Le transferts des biens culturels genevois suit son cours. Petite visite au Carré Vert
Le MEG passe de Ports Francs non climatisés à un monde digne d'un hôpital. Le déménagement a exigé nettoyages, conditionnements et mises en cartons. Chaque objet aura sa place dans les entrepôts souterrains de l'avenir.

Les sous-sols tels qu'il se présentent. Une signalétique blanche sur des murs gris.
Crédits: Notter + VigneNous sommes dans le secret. Je ne dois
pas vous dire où nous nous trouvons. Du moins pas en détails. Je
vous rassure tout de même. Pour visiter les anciens et les nouveaux
entrepôts du MEG (ex-Musée d'ethnographie de Genève), je n'avais
pas les yeux bandés et nul ne m'a fait tourner comme une toupie afin
que je perde le sens de l'orientation. Une certaine discrétion
s'impose cependant pour ces lieux, le futur Carré Vert devant
contenir les biens culturels de la Ville de Genève, désormais
soignés comme s'ils étaient tous des chefs-d’œuvre.

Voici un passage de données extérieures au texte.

(* ===== verification/Selection.v ===== *)
(** * The weighted random selection of producers

    Models [x/bor/keeper/selection.go].  The generator seeded by Go's
    [math/rand] is a parameter: the stream of its 64-bit values for a seed.
    Rejection sampling may draw any number of values, so drawing takes fuel;
    [None] is running out of it. *)
From S2P Require Import Prelude SortedList Helpers ValidatorSet.
#[local] Open Scope Z_scope.

(** The [i]-th [Uint64] of [rand.New(rand.NewSource(seed))]. *)
Class RandSource := { rand_u64 : Z -> nat -> Z }.

(** [createWeightedRanges]: running sums of unsigned integers. *)
Fixpoint weighted_from (totalWeight : Z) (weights : list Z) : list Z * Z :=
  match weights with
  | [] => ([], totalWeight)
  | w :: rest =>
      let totalWeight := u64 (totalWeight + w) in
      let '(ranges, total) := weighted_from totalWeight rest in
      (totalWeight :: ranges, total)
  end.
Definition createWeightedRanges (weights : list Z) : list Z * Z := weighted_from 0 weights.

(** [binarySearch]: [None] is the answer -1 on an empty array.  The interval
    halves, so its length is enough fuel. *)
Fixpoint bsearch (fuel : nat) (array : list Z) (search : Z) (l r : nat) : nat :=
  match fuel with
  | O => l
  | S n =>
      if (l <? r)%nat then
        let mid := ((l + r) / 2)%nat in
        if search <=? nth mid array 0 then bsearch n array search l mid
        else bsearch n array search (mid + 1) r
      else l
  end.
Definition binarySearch (array : list Z) (search : Z) : option nat :=
  match array with
  | [] => None
  | _ => Some (bsearch (length array) array search 0 (length array - 1))
  end.

(** [randomRangeInclusive]: the value and the number of values drawn so far. *)
Definition maxAllowedValue (rangeLength : Z) : Z :=
  u64 (u64 (MaxUint64 - MaxUint64 mod rangeLength) - 1).
Fixpoint draw (fuel : nat) (r : nat -> Z) (i : nat) (limit : Z) : option (Z * nat) :=
  match fuel with
  | O => None
  | S n => if limit <=? r i then draw n r (S i) limit else Some (r i, S i)
  end.
Definition randomRangeInclusive (fuel : nat) (minValue maxValue : Z) (r : nat -> Z) (i : nat)
    : outcome (option (Z * nat)) :=
  if maxValue <=? minValue then Ok (Some (maxValue, i))
  else
    let rangeLength := u64 (u64 (maxValue - minValue) + 1) in
    panic_when rangeLength =? 0 ;;
    Ok (match draw fuel r i (maxAllowedValue rangeLength) with
        | Some (randomValue, i') => Some (u64 (minValue + randomValue mod rangeLength), i')
        | None => None
        end).

(** The loop of [selectNextProducers]: one draw per producer, with replacement. *)
Fixpoint select_producers (fuel : nat) (count : nat) (vals : list Validator) (ranges : list Z)
    (total : Z) (r : nat -> Z) (i : nat) : outcome (option (list Z)) :=
  match count with
  | O => Ok (Some [])
  | S n =>
      drawn ← randomRangeInclusive fuel 1 total r i;
      match drawn with
      | None => Ok None
      | Some (targetWeight, i') =>
          match binarySearch ranges targetWeight with
          | None => Panic
          | Some index =>
              match vals !! index with
              | None => Panic
              | Some v =>
                  rest ← select_producers fuel n vals ranges total r i';
                  Ok (option_map (cons (ValId v)) rest)
              end
          end
      end
  end.

(** The seed is the first 8 bytes of the block hash, big endian, as an int64. *)
Definition be_decode (l : bytes) : Z :=
  fold_left (fun acc b => acc * 256 + Z.of_N (Byte.to_N b)) l 0.
Definition seed_of_hash (blkHash : bytes) : Z := i64 (be_decode (take 8 blkHash)).

Definition selectNextProducers {RSrc : RandSource} (fuel : nat) (blkHash : bytes)
    (spanEligibleValidators : list Validator) (producerCount : Z) : outcome (option (list Z)) :=
  if Z.of_nat (length spanEligibleValidators) <=? i64 producerCount then
    Ok (Some (map ValId spanEligibleValidators))
  else
    let votingPower := map (fun v => u64 (VotingPower v)) spanEligibleValidators in
    let '(weightedRanges, totalVotingPower) := createWeightedRanges votingPower in
    select_producers fuel (Z.to_nat producerCount) spanEligibleValidators weightedRanges
      totalVotingPower (rand_u64 (seed_of_hash blkHash)) 0.

(** ** Facts *)

Lemma weighted_from_spec acc ws :
  0 <= acc -> Forall (fun w => 0 <= w) ws -> acc + Zsum ws <= MaxUint64 ->
  let '(ranges, total) := weighted_from acc ws in
  total = acc + Zsum ws /\ length ranges = length ws /\
  forall i w, ws !! i = Some w ->
    nth i ranges 0 = acc + Zsum (take (S i) ws).
Proof.
  intros Ha HF. revert acc Ha. induction HF as [|w ws Hw HF IH]; intros acc Ha Hs; cbn [weighted_from].
  { split_and!; cbn; [lia|done|]. intros i w H. done. }
  assert (0 <= Zsum ws) by by apply Zsum_nonneg.
  cbn [Zsum foldr] in Hs. fold (Zsum ws) in Hs.
  rewrite u64_id by (unfold in_u64; lia).
  specialize (IH (acc + w) ltac:(lia) ltac:(lia)).
  destruct (weighted_from (acc + w) ws) as [ranges total]. destruct IH as (Ht & Hl & Hn).
  cbn [Zsum foldr length]. fold (Zsum ws). split_and!; [lia|by f_equal|].
  intros [|i] w' Hi.
  - change (take 1 (w :: ws)) with [w]. cbn. lia.
  - cbn in Hi. cbn [nth]. rewrite (Hn i w' Hi).
    change (take (S (S i)) (w :: ws)) with (w :: take (S i) ws). cbn [Zsum foldr]. unfold Zsum. lia.
Qed.

Lemma Zsum_take_S ws i w : ws !! i = Some w -> Zsum (take (S i) ws) = Zsum (take i ws) + w.
Proof.
  intros H. rewrite (take_S_r _ _ _ H), Zsum_app. cbn. lia.
Qed.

Le parcours commence du côté des Ports Francs. Le MEG est locataire depuis 2003 d'un entrepôt situé sur territoire suisse. Un sous-sol non climatisé. «Autant dire qu la température y monte très haut en été pour descendre vraiment bas en hiver», explique Boris Wastiau, directeur du MEG. Ce n'est donc pas que le musée soit ici à l'étroit. «Nous occupons tout de même 2800 mètres carrés.» Mais il y a les problèmes de conservation et le loyer. On parle d'un chiffre comme 400 000 francs par an. Le Carré Vert doit à la fois centraliser, mieux préserver les objets et éviter ces folles dépenses. Les Musées d'art et d'histoire (MAH) se font étrangler par leurs factures comme de vulgaires locataires moyens genevois à ce que je crois savoir.

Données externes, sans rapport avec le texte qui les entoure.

Lemma AddValidator_serving s v vs : serving s vs ->
  (forall j, signer s !! j = Some (FormatAddress (Signer v)) -> j = ValId v) -> serving (AddValidator s v) vs.
Proof.
  intros [[HS Hset Hwf Hmem] HI HM HSt] Hown.
  assert (forall i, is_Some (signer s !! i) -> is_Some (signer (AddValidator s v) !! i)) as Hsig.
  { intros i Hi. cbn. apply lookup_insert_is_Some'. auto. }
  split; [split| | |].
  - by apply AddValidator_store_ok.
  - exact Hset.
  - exact Hwf.
  - intros w Hw. cbn. apply lookup_insert_is_Some'. right. by apply Hmem.
  - by apply AddValidator_ids.
  - eapply Forall_impl; [exact HM|]. intros w. apply Hsig.
  - intros a w. cbn. intros [[<- <-]|[_ H]]%lookup_insert_Some.
    + rewrite lookup_insert_eq. eauto.
    + apply Hsig. by eapply HSt.
Qed.

Lemma SetStakingSequence_serving s q vs : serving s vs -> serving (SetStakingSequence s q) vs.
Proof. intros [[HS ? ? ?] ? ? ?]. split; [split|..]; try done. by apply SetStakingSequence_store_ok. Qed.

(** A stored validator owns its address. *)
Lemma stored_owner s i v : store_ok s -> ids_ok s -> GetValidatorFromValID s i = Ok v ->
  ValId v = i /\ forall j, signer s !! j = Some (FormatAddress (Signer v)) -> j = ValId v.
Proof.
  intros HS HI H. pose proof (HI _ _ H) as Hi. split; [done|]. intros j Hj.
  destruct (GetValidatorFromValID_stored _ _ _ H) as [a Ha]. pose proof (so_key _ HS _ _ Ha) as Ek.
  symmetry. apply HI. unfold GetValidatorFromValID, GetSignerFromValidatorID, GetValidatorInfo.
  rewrite Hj. cbn. rewrite format_address_idem. fold (vaddr v). rewrite Ek, Ha. done.
Qed.

(** ** Preservation *)

Section preservation.
Context {AC : AddressCodec} {B : Type} {BK : BankKeeper B}.
Context (cfg : Config) (ackCount : Z).
Abbreviation state := (StakeState * B)%type.

(** The signer a message brings. *)
Definition brought_signer (m : StakeMsg) : outcome string :=
  match m with
  | MValidatorJoin m => signer_of_key (key_bytes (vj_SignerPubKey m))
  | MSignerUpdate m => signer_of_key (key_bytes (sg_NewSignerPubKey m))
  | _ => Err ErrNotFound
  end.
(** It is not the signer of another validator: the staking contract sees to it. *)
Definition signer_unused (s : StakeState) (m : StakeMsg) : Prop :=
  forall a j, brought_signer m = Ok a -> signer s !! j = Some a -> j = msg_val_id m.

Lemma signer_of_key_formatted pk a : signer_of_key pk = Ok a -> FormatAddress a = a.
Proof. unfold signer_of_key. intros H. ok_step H. injection H as <-. apply format_address_idem. Qed.

Lemma post_serving ctx (st st' : state) m v vs :
  serving st.1 vs -> signer_unused st.1 m -> PostTxHandler cfg ctx ackCount st m v = Ok st' ->
  serving st'.1 vs.
Proof.
  destruct st as [s bank]. intros HV HU. pose proof (eb_store _ _ (sv_ready _ _ HV)) as HS.
  pose proof (sv_ids _ _ HV) as HI.
  destruct m as [m|m|m|m]; cbn [PostTxHandler]; intros H; try ok_step H;
    [unfold PostHandleMsgValidatorJoin in Ha; ok_inv Ha
    |unfold PostHandleMsgStakeUpdate in Ha; ok_inv Ha
    |unfold PostHandleMsgSignerUpdate in H; ok_inv H
    |unfold PostHandleMsgValidatorExit in Ha; ok_inv Ha]; ok_inv H; subst; cbn [fst] in *;
    apply SetStakingSequence_serving.
  - apply AddValidator_serving; [done|]. cbn. intros j.
    erewrite signer_of_key_formatted by eassumption. by apply HU.
  - apply AddValidator_serving; [done|]. cbn.
    match goal with H : GetValidatorFromValID s _ = Ok _ |- _ => by apply (stored_owner s) in H as [_ ?] end.
  - match goal with H : GetValidatorFromValID s _ = Ok _ |- _ => apply (stored_owner s) in H as [Hid Hown]; [|done..] end.
    apply AddValidator_serving; [by apply AddValidator_serving|]. cbn. intros j.
    rewrite (signer_of_key_formatted _ a0) by eassumption. intros [[<- _]|[_ Hj]]%lookup_insert_Some; [done|].
    rewrite Hid. by eapply HU.
  - apply AddValidator_serving; [done|]. cbn.
    match goal with H : GetValidatorFromValID s _ = Ok _ |- _ => by apply (stored_owner s) in H as [_ ?] end.
Qed.

Lemma GetUpdated_Forall (P : Validator -> Prop) cur vs :
  (forall v z, P v -> P (with_power v z)) -> Forall P vs -> Forall P (GetUpdatedValidators cur vs ackCount).
Proof.
  intros HP. unfold GetUpdatedValidators. induction 1 as [|v vs Hv HF IH]; cbn; [constructor|].
  apply Forall_app. split; [|done]. unfold updated_validator.
  destruct (get_val _ _); repeat case_match; repeat constructor; auto.
Qed.

Lemma end_block_serving {PK} (pk : bytes -> option PK) ctx s vs ups s' :
  serving s vs -> ApplyAndReturnValidatorSetUpdates pk cfg ctx ackCount s = Ok (ups, s') ->
  exists vs', serving s' vs'.
Proof.
  intros HV H. destruct (end_block_ok cfg ackCount pk ctx s vs ups s' (sv_ready _ _ HV) H)
    as (vs' & Hset & _ & Hwf & Hv & _ & Hpow).
  assert (signer s' = signer s /\ Forall (fun v => is_Some (signer s !! ValId v)) (Validators vs')) as [Hsig HM].
  { unfold ApplyAndReturnValidatorSetUpdates, GetValidatorSet in H. rewrite (eb_set _ _ (sv_ready _ _ HV)) in H.
    cbn [of_option mbind outcome_bind] in H. ok_step H.
    assert (signer a = signer s /\ validators a = validators s /\ validatorSet a = validatorSet s) as (E1 & E2 & E3).
    { ok_inv Ha; by subst a. }
    assert (GetAllValidators (UpdatePreviousBlockValidatorSetInStore a vs) = GetAllValidators s) as Eall
      by (unfold GetAllValidators; cbn; by rewrite E2).
    rewrite Eall in H.
    destruct (GetUpdatedValidators vs (GetAllValidators s) ackCount) as [|u us] eqn:Eu.
    - injection H as _ <-. cbn in Hset. rewrite E3, (eb_set _ _ (sv_ready _ _ HV)) in Hset. injection Hset as <-.
      split; [done|]. apply (sv_members _ _ HV).
    - ok_step H. ok_step H. injection H as _ <-. cbn in Hset. injection Hset as <-. split; [done|].
      eapply (update_Forall (fun v => is_Some (signer s !! ValId v)));
        [done|by apply (eb_wf _ _ (sv_ready _ _ HV))|exact Ha0|by apply (sv_members _ _ HV)|].
      rewrite <- Eu. apply GetUpdated_Forall; [done|]. apply Forall_forall. intros v Hin.
      unfold GetAllValidators in Hin. change (map ?f ?l) with (f <$> l) in Hin.
      apply list_elem_of_fmap in Hin as ([k x] & -> & Hin). rewrite (sort_by_perm _), elem_of_map_to_list in Hin.
      by eapply (sv_stored _ _ HV). }
  exists vs'. destruct HV as [[HS _ _ _] HI _ HSt]. split; [split| | |].
  - destruct HS as [A C]. split; intros *; rewrite Hv, ?Hsig; [apply A|apply C].
  - exact Hset.
  - exact Hwf.
  - intros v Hin. rewrite Hv. assert (0 < power_at (vaddr v) (Validators vs')) as Hp.
    { unfold power_at. rewrite find_by_elem; [|by apply ssorted_NoDup, wf_sorted|done]. cbn.
      pose proof (wf_power _ Hwf) as HF. rewrite Forall_forall in HF. by apply HF. }
    rewrite Hpow in Hp. unfold stored_power in Hp. destruct (validators s !! vaddr v); [eauto|lia].
  - intros i v. unfold GetValidatorFromValID, GetSignerFromValidatorID, GetValidatorInfo. rewrite Hsig, Hv. apply HI.
  - by rewrite Hsig.
  - intros a v. rewrite Hv, Hsig. apply HSt.
Qed.
End preservation.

Une place pour chaque chose
Pour le moment, nous demeurons en plein
déménagement aux Ports Francs. Je ne vois personne mais,
«normalement il y a ici jusqu'à une quinzaine de personnes
actuellement en séance.» Une des ces fameuses séances sans
laquelle une administration ne saurait vivre. Dans ce désert, je
distingue mieux les cartons empilés, avec des cotes et des chiffres.
«Chaque objet a été conditionné après un nettoyage en
profondeur. Il est calé avec du papier que nous gaufre une machine.»
Dans ce monde où l'on se projette dans le futur, chaque chose a
trouvé sa place par ordinateur sur le nouveau site. Elle se voit
classée par type, par taille ou par continent. Il s'agit aussi de gagner de la place. «Nous utilisons deux
logiciels créés pour nous (1).» Je m'étendrai d'autant moins dans les
détails que je n'ai pas tout compris. L'idée générale est que les
items puissent se voir suivis à la trace en permanence. Car les
choses ne s'arrêteront pas là! Il y aura les transits quand les
œuvres seront déplacées pour un examen, un prêt ou une
exposition. «Vous avez par exemple ici nos objets amazoniens qui, après
le Canada, s'apprêtent à partir pour le château des ducs
de Bretagne à Nantes.»
Comme vous le sentez sans doute, il n'y a plus place dans cet univers pour le hasard. «Nous n'avons pas retrouvé d'objet égaré dans le récolement actuel.» Il faut dire que tout avait été contrôlé avant que les pièces ethnographique soient déplacées en 2003 vers les Ports Francs. Je ne sais pas si vous vous rappelez ce cirque. Il y avait eu des cortèges organisés par le directeur d'alors Ninian Hubert van Blyenburgh, parti depuis ailleurs relever d'autres défis. Des sortes de fêtes tristes. N'oublions pas qu'elles suivaient le vote négatif de la population genevoise sur le projet d'un nouveau MEG à la place Sturm. Ce transfert était vécu comme un progrès. Je peux vous dire que j'avais vu les réserves sur place, dans le vieux Musée d'ethnographie, au temps déjà lointain de Louis Necker. Il y avait des choses entassées partout, y compris sur les marches d'escalier. Les objets restaient en libre-service. Pirogues et totems étaient entrés dans les caves comme ils l'avaient pu. Au chausse-pied. C'était une autre époque, même si ce genre de désordres me fait toujours un peu rêver.
Gros objets en rade
Mais revenons quelque part aux Ports
Francs. Ici, l'aventure se termine. Il reste encore à faire partir
des piles de cartons sur des palettes et de gros objets provenant
souvent de la Collection Amoudruz d'objets alpins (6435 pièces sur
les quelque 74 000 détenus par le musée, «documentation, photos et
enregistrements musicaux non compris»). Je remarque notamment un
corbillard. «Il nous servira à la prochaine exposition du MEG,
centrée sur l'Europe. Elle évoquera en 2019 l'univers des contes.»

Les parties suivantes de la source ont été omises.